We admitted we were powerless over alcohol - that our lives had become unmanageable.
1.Every natural instinct cries out against the idea of personal powerlessness (defects of the thinking mind.)
2.We perceive that only through utter defeat are we able to take our first step toward liberation and strength (making the admission we are unmanageable by us.)
3.Until we humble ourselves (accept the devastating weakness and all its consequences), our sobriety, if any, will be precarious.
4.The Principle: We shall find no enduring strength until we first admit complete defeat (that probably no human power could have relieved our alcoholism.)
5.We are victims of a mental obsession - thinking (drinking is only a symptom) so subtly powerful that no amount of human will power could break it.
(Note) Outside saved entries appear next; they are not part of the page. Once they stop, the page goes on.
Definition vsfusbd_MSCBOT_on_data_finish (p : Z) w : option world :=
  b ← get_param w p;
  d ← get_scsi w b;
  t ← transacts w !! b_transact b;
  let b := if tr_err (d_transact d) =? 0 then b else set_status b USBMSC_CSW_FAIL in
  let w := put_param w p b in
  let more := data_size (d_transact d) <? dCBWDataTransferLength (CBW b) in
  if cbw_in (CBW b) then
    remain ← usb_data_size xop (t_stream t) w;
    if negb (remain =? 0) then send_remain p b d remain (Some more) w
    else if more && (Z.land (u32 (transact_size b - t_data_size t))
                       (ep_get_IN_epsize hw (ep_in b) (hal w) - 1) =? 0)
    then send_remain p b d 0 None w
    else vsfusbd_MSCBOT_to_SendCSW p w
  else if negb (t_data_size t =? 0) then recv_remain p b t w
  else vsfusbd_MSCBOT_to_SendCSW p w.

(** The next command is awaited. *)
Definition vsfusbd_MSCBOT_on_idle (p : Z) w : option world :=
  b ← get_param w p;
  w ← init_bufstream w (b_bufstream b) (cbw_bytes (CBW b)) USBMSC_CBW_SIZE false;
  w ← set_transfer w (b_transact b) (ep_out b) USBMSC_CBW_SIZE (b_bufstream b) MSCBOT_ON_CBW_FN p;
  snd <$> vsfusbd_ep_recv xop hw cls (b_transact b) w.

(** [reply_failure]. *)
Definition reply_failure (p : Z) w : option world :=
  snd <$> vsfusbd_MSCBOT_ErrHandler p USBMSC_CSW_FAIL w.

(** What the stream has written is the command block. *)
Definition load_CBW w b : option USBMSC_CBW_t :=
  s ← streams w !! b_bufstream b;
  match smem s with Buf m => parse_cbw (buffer (bbuf m)) | Mem _ => None end.

Definition cbw_valid (c : USBMSC_CBW_t) : bool :=
  (dCBWSignature c =? USBMSC_CBW_SIGNATURE) && negb (bCBWCBLength c <? 1) && negb (16 <? bCBWCBLength c).

(** The data stage of a command that has been accepted. *)
Definition data_stage (p : Z) w : option world :=
  b ← get_param w p;
  d ← get_scsi w b;
  if tr_lun (d_transact d) =? NULL then reply_failure p w
  else
    let n := if data_size (d_transact d) =? 0 then dCBWDataTransferLength (CBW b)
             else data_size (d_transact d) in
    let w := put_param w p (set_transact_size b n) in
    a ← lun_stream d;
    let ep := if cbw_in (CBW b) then ep_in b else ep_out b in
    w ← set_transfer w (b_transact b) ep n a MSCBOT_ON_DATA_FINISH_FN p;
    snd <$> (if cbw_in (CBW b) then vsfusbd_ep_send xop hw cls (b_transact b) w
             else vsfusbd_ep_recv xop hw cls (b_transact b) w).

(** The size and direction that the unit is told. *)
Definition exec_size (c : USBMSC_CBW_t) : Z :=
  Z.lor (u32 (Z.shiftl (Z.land (bmCBWFlags c) 0x80) 24)) (dCBWDataTransferLength c).

(** A valid command. *)
Definition run_cbw (p : Z) b w : option world :=
  d ← get_scsi w b;
  if max_lun d <? bCBWLUN (CBW b) then reply_failure p w
  else
    let w := put_param w p (set_status b USBMSC_CSW_OK) in
    l ← d_lun d !! Z.to_nat (bCBWLUN (CBW b));
    '(err, w) ← vsfscsi_execute op_execute l (CBWCB (CBW b)) (bCBWCBLength (CBW b)) (exec_size (CBW b)) w;
    if negb (err =? 0) then reply_failure p w
    else if negb (dCBWDataTransferLength (CBW b) =? 0) then data_stage p w
    else
      d ← get_scsi w b;
      let w := if tr_lun (d_transact d) =? NULL then w
               else put_scsi w (scsi_dev b) (set_d_transact d (vsfscsi_cancel_transact (d_transact d))) in
      snd <$> vsfusbd_MSCBOT_SendCSW p w.

Definition vsfusbd_MSCBOT_on_cbw (p : Z) w : option world :=
  b ← get_param w p;
  c ← load_CBW w b;
  let b := set_CBW b c in
  let w := put_param w p b in
  t ← transacts w !! b_transact b;
  if negb (t_data_size t =? 0) || negb (cbw_valid c) then vsfusbd_MSCBOT_on_idle p w
  else run_cbw p b w.

(** ** The class *)

(** [config->iface[iface].protocol_param]. *)
Definition iface_param (i : Z) w : option Z :=
  c ← the_config (dev w); f ← iface c !! Z.to_nat i; Some (protocol_param f).

Definition vsfusbd_MSCBOT_class_init (i : Z) w : option (Z * world) :=
  p ← iface_param i w; w ← vsfusbd_MSCBOT_on_idle p w; Some (VSFERR_NONE, w).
6.By going back in our own drinking histories, we could show that years before we realized it, we were out of control, that our drinking even then was no mere habit, that it was indeed the beginning of a fatal progression.
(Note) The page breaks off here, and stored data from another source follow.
Lemma settles_step ei fin n w w' : settles ei fin n w → bot_step ei w w' → ∃ n', n = S n' ∧ settles ei fin n' w'.
Proof.
  intros Hs Hst. destruct Hs as [n w Hf [He Ha]|n w He Ht Ha|n w w1 He Ha Hp Hs].
  - exfalso. destruct Hst as [w w' ? ?|w h [? _]]; congruence.
  - exists n. split; [done|]. destruct Hst as [w w' ? ?|w h ?]; [done|by apply Ht].
  - exists n. split; [done|]. destruct Hst as [w w' _ Hp'|w h [? _]]; congruence.
Qed.

Lemma settles_run ei fin n w :
  settles ei fin n w →
  (∀ k w', nsteps (bot_step ei) k w w' → (k ≤ n)%nat) ∧
  ∀ w', rtc (bot_step ei) w w' →
    (evts w' ≠ [] → is_Some (usbd_poll xop hw cls w')) ∧ (quiescent ei w' → fin w').
Proof.
  intros Hs. split.
  - intros k w' Hk. revert n Hs. induction Hk as [w|k w w1 w2 H1 _ IH]; intros n Hs; [lia|].
    destruct (settles_step _ _ _ _ _ Hs H1) as (n' & -> & Hs'). specialize (IH _ Hs'). lia.
  - intros w' Hr. revert n Hs. induction Hr as [w|w w1 w2 H1 _ IH]; intros n Hs.
    + destruct Hs as [n w Hf [He Ha]|n w He Ht Ha|n w w1 He Ha Hp Hs].
      * by split.
      * split; [done|]. intros [_ ?]. congruence.
      * split; [by eexists|]. intros [? _]. done.
    + destruct (settles_step _ _ _ _ _ Hs H1) as (n' & -> & Hs'). by eapply IH.
Qed.

Lemma settles_le ei fin n n' w : settles ei fin n w → (n ≤ n')%nat → settles ei fin n' w.
Proof.
  intros Hs. revert n'. induction Hs as [n w Hf Hq'|n w He Ht IH Ha|n w w1 He Ha Hp Hs IH]; intros n' Hle.
  - by apply settles_end.
  - destruct n' as [|n']; [lia|]. apply settles_take; [done| |done]. intros h Hh. apply IH; [done|lia].
  - destruct n' as [|n']; [lia|]. apply (settles_poll ei fin n' w w1); try done. apply IH. lia.
Qed.

(** A transfer settles if what [on_finish] does settles. *)
Lemma leg_settles b d fn q total base fin n :
  bot_params b → q ≠ NULL → Z.of_nat (length total) < 4294967296 → fn ∈ bot_fns →
  (∀ w o w', finished b d fn q total base w o w' → ∃ w2, o = Some w2 ∧ settles (ep_in b) fin n w2) →
  ∀ ps z w, leg b d fn q total base ps z true w →
    settles (ep_in b) fin (n + 2 * left (length total) ps z + 2) w.
Proof.
  intros Hb Hqn Hlt Hfn Hend ps z. remember (left (length total) ps z) as k eqn:Hk. revert ps z Hk.
  induction k as [k IH] using lt_wf_ind. intros ps z -> w Hleg.
  pose proof Hleg as (Hs & _ & Htu).
  replace (n + 2 * left (length total) ps z + 2)%nat with (S (S (n + 2 * left (length total) ps z))) by lia.
  apply settles_take; [exact Htu| |apply (sd_hal _ _ _ _ _ _ _ _ _ _ _ _ _ _ _ Hs)].
  intros h Hh. pose proof (leg_take _ _ _ _ _ _ _ _ _ _ Hb Hqn Hlt Hleg Hh) as Hleg'.
  set (w1 := vsfusbd_on_EVENT _ _ _) in *. pose proof Hleg' as (Hs' & _ & Htu').
  assert (He : evts w1 ≠ []) by (by rewrite Htu').
  assert (Ha : in_armed (view (hal w1) (ep_in b)) = false)
    by apply (sd_hal _ _ _ _ _ _ _ _ _ _ _ _ _ _ _ Hs').
  destruct (leg_poll _ _ _ _ _ _ _ _ _ Hb Hqn Hlt Hfn Hleg') as [(ps' & z' & w' & Hp & Hl & Hm)|(w' & Hf)].
  - apply (settles_poll (ep_in b) fin _ w1 w'); try done.
    eapply settles_le; [by eapply (IH _ Hm ps' z' eq_refl)|]. lia.
  - destruct (Hend _ _ _ Hf) as (w2 & Ho & Hs2). apply (settles_poll (ep_in b) fin _ w1 w2); try done.
    eapply settles_le; [exact Hs2|]. lia.
Qed.

Lemma empty_settles b d fn sent fin n :
  bot_params b → fn ∈ bot_fns →
  (∀ w', settled b d sent w' →
     ∃ w2, msc_finish xop hw op_execute below others fn p w' = Some w2 ∧ settles (ep_in b) fin n w2) →
  ∀ w, empty_leg b d fn sent true w → settles (ep_in b) fin (n + 2) w.
Proof.
  intros Hb Hfn Hend w Hel. rewrite Nat.add_comm. cbn [Nat.add].
  apply settles_take; [exact (el_turned _ _ _ _ _ _ Hel)| |apply (el_hal _ _ _ _ _ _ Hel)].
  intros h Hh. pose proof (empty_take _ _ _ _ _ _ Hel Hh) as Hel'.
  destruct (empty_poll _ _ _ _ _ Hb Hfn Hel') as (w' & Hp & Hse).
  destruct (Hend w' Hse) as (w2 & Hf & Hs2). rewrite Hf in Hp.
  refine (settles_poll (ep_in b) fin _ _ w2 _ _ Hp Hs2).
  - by rewrite (el_turned _ _ _ _ _ _ Hel').
  - apply (el_hal _ _ _ _ _ _ Hel').
Qed.
(** *** The end of a command *)

Lemma complete_single l ps : l ≠ [] → (length l ≤ m)%nat → (0 < m)%nat → complete m false l ps → ps = [l].
Proof.
  intros Hne Hl Hm [Hc (pre & q & -> & Hf & Hlq)]. destruct pre as [|x pre].
  - cbn in *. by rewrite app_nil_r in Hc; subst.
  - apply Forall_cons in Hf as [Hx _]. apply (f_equal length) in Hc. cbn in Hc.
    rewrite length_app, concat_app, length_app in Hc. cbn in Hc. rewrite app_nil_r in Hc. lia.
Qed.

(** The status is sent and the next command is awaited. *)
Definition answered b d (sent : list (list Z)) w : Prop :=
  waiting (set_CSW b (csw_of b d)) (csw_close d) (sent ++ [csw_bytes (csw_of b d)]) w.

Lemma csw_close_closed d : tr_lun (d_transact (csw_close d)) = NULL.
Proof. unfold csw_close. destruct (Z.eqb_spec (tr_lun (d_transact d)) NULL); done. Qed.

Lemma waiting_quiescent b d sent w : waiting b d sent w → quiescent (ep_in b) w.
Proof. intros Hw. split; [apply (wa_evts _ _ _ _ Hw)|apply (wa_in _ _ _ _ Hw)]. Qed.

Lemma csw_settles b d sent w :
  bot_params b → settled b d sent w →
  ∃ w2, vsfusbd_MSCBOT_SendCSW xop hw below p w = Some (VSFERR_NONE, w2) ∧
    settles (ep_in b) (answered b d sent) 30 w2.
Proof.
  intros Hb Hse. destruct (send_csw_ok b d sent w Hb Hse) as (ps & z & w2 & Hsend & Hleg).
  exists w2. split; [exact Hsend|]. set (b' := set_CSW b (csw_of b d)) in *.
  assert (Hb' : bot_params b') by by eapply params_same.
  pose proof (csw_bytes_length (csw_of b d)) as Hlen.
  eapply (settles_le _ _ (0 + 2 * left 13 ps z + 2)); [|unfold left; destruct z; lia].
  rewrite <- Hlen. refine (leg_settles b' (csw_close d) MSCBOT_ON_IDLE_FN (b_bufstream b)
    (csw_bytes (csw_of b d)) sent (answered b d sent) 0 Hb' (bp_bs _ Hb) _ _ _ ps z w2 Hleg); [lia|by_decide|].
  intros w1 o w' [Hcall (ps' & Hc & Hse') _ _]. rewrite Hcall.
  assert (ps' = [csw_bytes (csw_of b d)]) as ->.
  { apply complete_single; [|rewrite Hlen; pose proof (bp_m _ Hb); lia|pose proof (bp_m _ Hb); lia|done].
    intros He. by rewrite He in Hlen. }
  destruct (on_idle_ok b' (csw_close d) _ w' Hb' Hse' (csw_close_closed d)) as (w3 & Hi & Hwa & _).
  exists w3. split; [exact Hi|]. apply settles_end; [exact Hwa|]. apply (waiting_quiescent _ _ _ _ Hwa).
Qed.

Lemma to_csw_settles b d sent w :
  bot_params b → settled b d sent w →
  ∃ w2, vsfusbd_MSCBOT_to_SendCSW xop hw below p w = Some w2 ∧ settles (ep_in b) (answered b d sent) 30 w2.
Proof.
  intros Hb Hse. destruct (csw_settles b d sent w Hb Hse) as (w2 & Hs & Hst).
  exists w2. unfold vsfusbd_MSCBOT_to_SendCSW. by rewrite Hs.
Qed.

(** A command that fails: the host gets an empty packet in place of the data it
    asked for. *)
Definition no_data (c : USBMSC_CBW_t) : list (list Z) :=
  if cbw_in c && (0 <? dCBWDataTransferLength c) then [[]] else [].

Lemma failure_settles b d sent w :
  bot_params b → settled b d sent w → tr_lun (d_transact d) = NULL →
  let b1 := set_status b USBMSC_CSW_FAIL in
  ∃ w2, reply_failure xop hw below p w = Some w2 ∧
    settles (ep_in b) (answered b1 d (sent ++ no_data (CBW b))) 32 w2.
Proof.
  intros Hb Hse Hcl b1. unfold reply_failure, vsfusbd_MSCBOT_ErrHandler, get_param, get_scsi.
  rewrite (se_param _ _ _ _ Hse). bindr. rewrite (se_scsi _ _ _ _ Hse). bindr. fold b1.
  assert (Hb1 : bot_params b1) by by eapply params_same.
  assert (Hse1 : settled b1 d sent (put_param w p b1)) by by eapply settled_param.
  unfold no_data. change (CBW b1) with (CBW b).
  destruct (cbw_in (CBW b) && (0 <? dCBWDataTransferLength (CBW b))).
  - rewrite Hcl, Z.eqb_refl. destruct (se_transact _ _ _ _ Hse1) as (t & Ht & Hz).
    change (b_transact b1) with (b_transact b) in *. rewrite (set_transfer_ok _ _ t) by done. bindr.
    match goal with |- context [vsfusbd_ep_send _ _ _ _ ?x] => set (w1 := x) end.
    destruct (send_empty b1 d MSCBOT_TO_SENDCSW_FN NULL sent w1 (t_idle t) Hb1) as (w2 & Hs & Hel).
    + destruct Hse1 as [Hp Hd _ Hbuf Hi Ho Htmp He]. split; try done. eexists. cbn.
      rewrite lookup_insert_eq. by split.
    + cbn. by rewrite lookup_insert_eq, Hz.
    + by left.
    + change (b_transact b1) with (b_transact b) in Hs. change (ep_in b1) with (ep_in b).
      rewrite Hs. bindr. exists w2. split; [done|].
      refine (empty_settles b1 d _ _ _ 30 Hb1 _ _ w2 Hel); [by_decide|]. intros w' Hw'.
      apply (to_csw_settles b1 d _ w' Hb1 Hw').
  - rewrite app_nil_r. destruct (csw_settles b1 d sent _ Hb1 Hse1) as (w2 & Hs & Hst). rewrite Hs. bindr.
    exists w2. split; [done|]. eapply settles_le; [exact Hst|lia].
Qed.
Lemma settles_weaken ei (f g : world → Prop) n w : (∀ w, f w → g w) → settles ei f n w → settles ei g n w.
Proof.
  intros Hfg. induction 1 as [n w Hf Hq'|n w He Ht IH Ha|n w w1 He Ha Hp Hs IH].
  - apply settles_end; auto.
  - by apply settles_take.
  - by apply (settles_poll ei g n w w1).
Qed.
7.Few people will sincerely try to practice the AA program until they have hit their bottom through utter defeat.
8.In order to practice AAs remaining eleven steps we must adopt new attitudes and take new actions.
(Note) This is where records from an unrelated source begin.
(** Taking a socket off the list it is on. *)
Definition unlist (so : Z) w : option (net E) :=
  s ← socks w !! so;
  if negb (father s =? NULL) then
    f ← socks w !! father s;
    '(_, hd, w) ← vsfip_socketlist_remove (child f) so w;
    upd_sock (father s) (set_child hd) w
  else
    hd ← conns_of (protocol s) w;
    '(_, hd, w) ← vsfip_socketlist_remove hd so w;
    Some (set_conns (protocol s) hd w).

Definition vsfip_free_socket (so : Z) w : option (Z * net E) :=
  w ← unlist so w;
  s ← socks w !! so;
  '(q, w) ← vsfip_bufferlist_free sys (inq s) w;
  w ← upd_sock so (set_inq q) w;
  '(q, w) ← vsfip_bufferlist_free sys (outq s) w;
  w ← upd_sock so (set_outq q) w;
  let w := timer_dequeue sys (RX_TIMER so) (timer_dequeue sys (TX_TIMER so) w) in
  s ← socks w !! so;
  w ← (if (protocol s =? IPPROTO_TCP) && negb (protopcb s =? NULL) then
         p ← pcbs w !! protopcb s;
         w ← (if bool_decide (state p = LISTEN)
              then vsfip_tcp_postevt (rx_sm p) (upd_pcb (protopcb s) (set_rx_sm NULL))
                     VSFIP_EVT_TCP_CONNECTFAIL w
              else Some w);
         Some (vsfip_tcppcb_release (protopcb s) w)
       else Some w);
  Some (VSFERR_NONE, vsfip_socket_release so w).

Definition vsfip_close (so : Z) w : option (Z * net E) :=
  s ← socks w !! so;
  if (0 <? backlog s) && (0 <? accepted_num s) then
    Some (VSFERR_NONE, put_sock so (set_closing true s) w)
  else
    w ← (if negb (father s =? NULL) then
           f ← socks w !! father s;
           '(found, hd, w) ← vsfip_socketlist_remove (child f) so w;
           w ← upd_sock (father s) (set_child hd) w;
           w ← (if found : bool
                then upd_sock (father s) (λ f, set_accepted_num (u8 (accepted_num f - 1)) f) w
                else Some w);
           f ← socks w !! father s;
           if closing f && (accepted_num f =? 0)
           then '(_, w) ← vsfip_free_socket (father s) w; Some w
           else Some w
         else Some w);
    vsfip_free_socket so w.

Definition vsfip_socket_cb (so param on_input on_outputted : Z) w : option (net E) :=
  upd_sock so (λ s, set_user_on_outputted on_outputted (set_user_on_input on_input (set_user_param param s))) w.

(** [while (tmp != NULL)] of [vsfip_bind]. *)
Fixpoint port_bound (fuel : nat) (tmp port : Z) w : option bool :=
  match fuel with
  | O => None
  | S fuel =>
      if tmp =? NULL then Some false
      else
        t ← socks w !! tmp;
        if sin_port (local_sockaddr t) =? port then Some true else port_bound fuel (snext t) port w
  end.

Definition vsfip_bind (so port : Z) w : option (Z * net E) :=
  s ← socks w !! so;
  hd ← conns_of (protocol s) w;
  bound ← port_bound (fuel_of (socks w)) hd port w;
  if bound : bool then Some (VSFERR_FAIL, w)
  else
    let s := set_snext hd s in
    let s := set_local {| sin_port := port; sin_addr := sin_addr (local_sockaddr s) |} s in
    Some (VSFERR_NONE, set_conns (protocol s) so (put_sock so s w)).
9.We must become as open minded to conviction and as willing to listen as the dying can be.
They talk about honesty a lot in How It Works.....How you can't recover without it.
We learned that we had to fully concede to our innermost selves that we were alcoholics. This is the first step in recovery. The delusion that we are like other people, or presently may be, has to be smashed.
BB pg 30
If you can't get honest with yourself about this.....You ain't gonna make it.